## EXERCISE REQUIREMENTS
Using the records provided below, locate and copy each line that contains the word "reflexivity".

## ENTRIES SHOWN
(** *** [get_list_input] *)

Lemma list_input_loop (lines : list string) :
  forall (items : list string) rest fuel w,
    forallb truthy lines = true ->
    stdin w = (map Some lines ++ Some "" :: rest)%list ->
    length (stdin w) < fuel ->
    loop_fuel fuel
      (fun items : list string =>
         item <- input "> " ;;
         if negb (truthy item) then ret (Break items)
         else ret (Continue (items ++ [item])%list))
      items w
    = (Ret tt, (items ++ lines)%list,
       moved rest (repeat "> " (S (length lines))) w).
Proof.
  induction lines as [|l lines IH]; intros items rest fuel w Hl Hin Hfuel;
    (destruct fuel as [|fuel]; [lia|]); cbn [loop_fuel].
  - rewrite (bind_ret _ _ _ _ _ (input_line "> " "" rest w Hin)).
    cbn. now rewrite app_nil_r.
  - cbn in Hl. apply andb_true_iff in Hl as [Hl1 Hl2]. cbn in Hin.
    rewrite (bind_ret _ _ _ _ _ (input_line "> " l _ w Hin)).
    rewrite Hl1. cbn [negb ret].
    rewrite (IH _ rest); [| exact Hl2 | reflexivity |].
    + rewrite moved_moved, <- app_assoc. reflexivity.
    + rewrite stdin_moved. rewrite Hin in Hfuel. cbn in Hfuel. lia.
Qed.

Lemma list_input_loop_eof (lines : list string) :
  forall (items : list string) tail fuel w,
    forallb truthy lines = true ->
    stdin w = (map Some lines ++ tail)%list ->
    tail = [] \/ (exists rest, tail = None :: rest) ->
    length (stdin w) < fuel ->
    exists w', loop_fuel fuel
      (fun items : list string =>
         item <- input "> " ;;
         if negb (truthy item) then ret (Break items)
         else ret (Continue (items ++ [item])%list))
      items w
               = (Raise EOFError, (items ++ lines)%list, w').
Proof.
  induction lines as [|l lines IH]; intros items tail fuel w Hl Hin Ht Hfuel;
    (destruct fuel as [|fuel]; [lia|]); cbn [loop_fuel].
  - cbn in Hin. rewrite app_nil_r.
    destruct (input_eof "> " w) as [w' E].
    { destruct Ht as [-> | [rest ->]]; eauto. }
    rewrite (bind_raise _ _ _ _ _ E). eauto.
  - cbn in Hl. apply andb_true_iff in Hl as [Hl1 Hl2]. cbn in Hin.
    rewrite (bind_ret _ _ _ _ _ (input_line "> " l _ w Hin)).
    rewrite Hl1. cbn [negb ret].
    destruct (IH (items ++ [l])%list tail fuel
                 (moved (map Some lines ++ tail)%list ["> "] w))
      as [w' E]; [exact Hl2 | reflexivity | exact Ht | |].
    + rewrite stdin_moved. rewrite Hin in Hfuel. cbn in Hfuel. lia.
    + rewrite E, <- app_assoc. eauto.
Qed.

Lemma get_list_input_run (prompt : string) (lines : list string) rest w :
  forallb truthy lines = true ->
  stdin w = (map Some lines ++ Some "" :: rest)%list ->
  get_list_input prompt w
  = (Ret lines,
     moved rest (list_input_header prompt :: repeat "> " (S (length lines))) w).
Proof.
  intros Hl Hin. unfold get_list_input.
  rewrite (bind_ret _ _ _ _ _ (print_run _ w)).
  unfold locals_after, while_true.
  rewrite (list_input_loop lines [] rest); [| exact Hl | exact Hin | cbn; lia].
  rewrite moved_moved. cbn [app]. f_equal. f_equal. f_equal.
  unfold list_input_header. now rewrite !string_app_assoc.
Qed.

(** Without a blank line the stream ends first and [EOFError] leaves
    the function: no list is returned. *)
Lemma get_list_input_eof (prompt : string) (lines : list string) tail w :
  forallb truthy lines = true ->
  stdin w = (map Some lines ++ tail)%list ->
  tail = [] \/ (exists rest, tail = None :: rest) ->
  exists w', get_list_input prompt w = (Raise EOFError, w').
Proof.
  intros Hl Hin Ht. unfold get_list_input.
  rewrite (bind_ret _ _ _ _ _ (print_run _ w)).
  unfold locals_after, while_true.
  destruct (list_input_loop_eof lines [] tail
              (S (length (stdin (moved (stdin w)
                   [(("Enter " ++ prompt ++ " (one item per line). Press Enter on an empty line to finish:") ++ newline)%string] w))))
              (moved (stdin w)
                   [(("Enter " ++ prompt ++ " (one item per line). Press Enter on an empty line to finish:") ++ newline)%string] w))
    as [w' E]; [exact Hl | exact Hin | exact Ht | lia |].
  rewrite E. cbn. eauto.
Qed.

(** C6. [get_list_input] returns the lines that come before the first
    empty line, in their order, and consumes the empty line without
    storing it; when the first line is empty it returns the empty list. *)
Theorem get_list_input_until_blank
        (prompt : string) (lines : list string) rest w :
  forallb truthy lines = true ->
  stdin w = (map Some lines ++ Some "" :: rest)%list ->
  get_list_input prompt w
  = (Ret lines,
     moved rest (list_input_header prompt :: repeat "> " (S (length lines))) w)
  /\ (lines = [] -> fst (get_list_input prompt w) = Ret []).
Proof.
  intros Hl Hin. rewrite (get_list_input_run prompt lines rest w Hl Hin).
  split; [reflexivity | now intros ->].
Qed.

Lemma get_list_input_until_blank_witness :
  forallb truthy ["Built X"; "Led Y"] = true /\
  stdin (terminal [Some "Built X"; Some "Led Y"; Some ""; Some "next"])
  = (map Some ["Built X"; "Led Y"] ++ Some "" :: [Some "next"])%list /\
  fst (get_list_input "points"
         (terminal [Some "Built X"; Some "Led Y"; Some ""; Some "next"]))
  = Ret ["Built X"; "Led Y"].
Proof.
  split; [reflexivity|]. split; [reflexivity|].
  exact (f_equal fst
           (proj1 (get_list_input_until_blank "points" ["Built X"; "Led Y"]
                     [Some "next"]
                     (terminal [Some "Built X"; Some "Led Y"; Some "";
                                Some "next"])
                     eq_refl eq_refl))).
Defined.

(** *** [collect_summary] *)

Lemma input_closed (prompt : string) w :
  stdin w = [] -> input prompt w = (Raise EOFError, moved [] [prompt] w).
Proof. destruct w as [i o f s r]; cbn. now intros ->. Qed.

Lemma input_signal (prompt : string) rest w :
  stdin w = None :: rest ->
  input prompt w = (Raise EOFError, moved rest [prompt] w).
Proof. destruct w as [i o f s r]; cbn. now intros ->. Qed.

Lemma input_end (prompt : string) tail w :
  stdin w = tail ->
  tail = [] \/ (exists rest, tail = None :: rest) ->
  input prompt w = (Raise EOFError, moved (tl tail) [prompt] w).
Proof.
  intros Hin [-> | [rest ->]]; [now apply input_closed | now apply input_signal].
Qed.

Lemma summary_loop (lines : list string) :
  forall (acc : list string) tail fuel w,
    stdin w = (map Some lines ++ tail)%list ->
    tail = [] \/ (exists rest, tail = None :: rest) ->
    length (stdin w) < fuel ->
    loop_fuel fuel
      (fun summary_lines : list string =>
         line <- input "" ;;
         ret (Continue (summary_lines ++ [line])%list))
      acc w
    = (Raise EOFError, (acc ++ lines)%list,
       moved (tl tail) (repeat "" (S (length lines))) w).
Proof.
  induction lines as [|l lines IH]; intros acc tail fuel w Hin Ht Hfuel;
    (destruct fuel as [|fuel]; [lia|]); cbn [loop_fuel].
  - cbn in Hin. rewrite (bind_raise _ _ _ _ _ (input_end "" tail w Hin Ht)).
    now rewrite app_nil_r.
  - cbn in Hin. rewrite (bind_ret _ _ _ _ _ (input_line "" l _ w Hin)).
    cbn [ret]. rewrite (IH _ tail); [| reflexivity | exact Ht |].
    + rewrite moved_moved, <- app_assoc. reflexivity.
    + rewrite stdin_moved. rewrite Hin in Hfuel. cbn in Hfuel. lia.
Qed.

Lemma dict_get_set {A} (d : Dict.t A) (k : string) (v : A) :
  Dict.get (Dict.set d k v) k = Some v.
Proof.
  induction d as [|[k' v'] d IH]; cbn.
  - now rewrite String.eqb_refl.
  - destruct (String.eqb k' k) eqn:E; cbn; now rewrite E.
Qed.

Lemma dict_get_set_other {A} (d : Dict.t A) (k k' : string) (v : A) :
  k <> k' -> Dict.get (Dict.set d k v) k' = Dict.get d k'.
Proof.
  intros Hne. induction d as [|[k0 v0] d IH]; cbn.
  - destruct (String.eqb_spec k k'); [contradiction | reflexivity].
  - destruct (String.eqb_spec k0 k) as [-> | Hk]; cbn.
    + destruct (String.eqb_spec k k'); [contradiction | reflexivity].
    + now rewrite IH.
Qed.

(** C7. [collect_summary] reads every line up to the end-of-input
    signal, blank lines included, and stores under [summary] the lines
    joined by one space; the two lines of the scenario give
    ["Engineer. Loves systems."]. *)
Theorem collect_summary_until_eof (lines : list string) tail w :
  stdin w = (map Some lines ++ tail)%list ->
  tail = [] \/ (exists rest, tail = None :: rest) ->
  collect_summary w
  = (Ret tt,
     set_resume_data
       (Dict.set (resume_data w) "summary" (VStr (String.concat " " lines)))
       (moved (tl tail) (summary_header ++ repeat "" (S (length lines))) w))
  /\ Dict.get (resume_data (snd (collect_summary w))) "summary"
     = Some (VStr (String.concat " " lines))
  /\ stdin (snd (collect_summary w)) = tl tail
  /\ (lines = ["Engineer."; "Loves systems."] ->
      Dict.get (resume_data (snd (collect_summary w))) "summary"
      = Some (VStr "Engineer. Loves systems.")).
Proof.
  intros Hin Ht.
  assert (collect_summary w
          = (Ret tt,
             set_resume_data
               (Dict.set (resume_data w) "summary"
                  (VStr (String.concat " " lines)))
               (moved (tl tail)
                  (summary_header ++ repeat "" (S (length lines))) w))) as E.
  { unfold collect_summary.
    rewrite (bind_ret _ _ _ _ _ (print_run _ w)).
    rewrite (bind_ret _ _ _ _ _ (print_run _ _)).
    rewrite moved_moved.
    unfold bind at 1. unfold locals_after, while_true.
    rewrite (summary_loop lines [] tail); [| exact Hin | exact Ht | cbn; lia].
    cbn [except_EOFError app]. rewrite moved_moved. reflexivity. }
  rewrite E. cbn [snd].
  split; [reflexivity|].
  split; [apply dict_get_set|].
  split; [reflexivity|].
  intros ->. apply dict_get_set.
Qed.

## SOLUTION
    rewrite (IH _ rest); [| exact Hl2 | reflexivity |].
    + rewrite moved_moved, <- app_assoc. reflexivity.
      as [w' E]; [exact Hl2 | reflexivity | exact Ht | |].
  split; [reflexivity | now intros ->].
  split; [reflexivity|]. split; [reflexivity|].
    cbn [ret]. rewrite (IH _ tail); [| reflexivity | exact Ht |].
    + rewrite moved_moved, <- app_assoc. reflexivity.
  - destruct (String.eqb_spec k k'); [contradiction | reflexivity].
    + destruct (String.eqb_spec k k'); [contradiction | reflexivity].
    cbn [except_EOFError app]. rewrite moved_moved. reflexivity. }
  split; [reflexivity|].
  split; [reflexivity|].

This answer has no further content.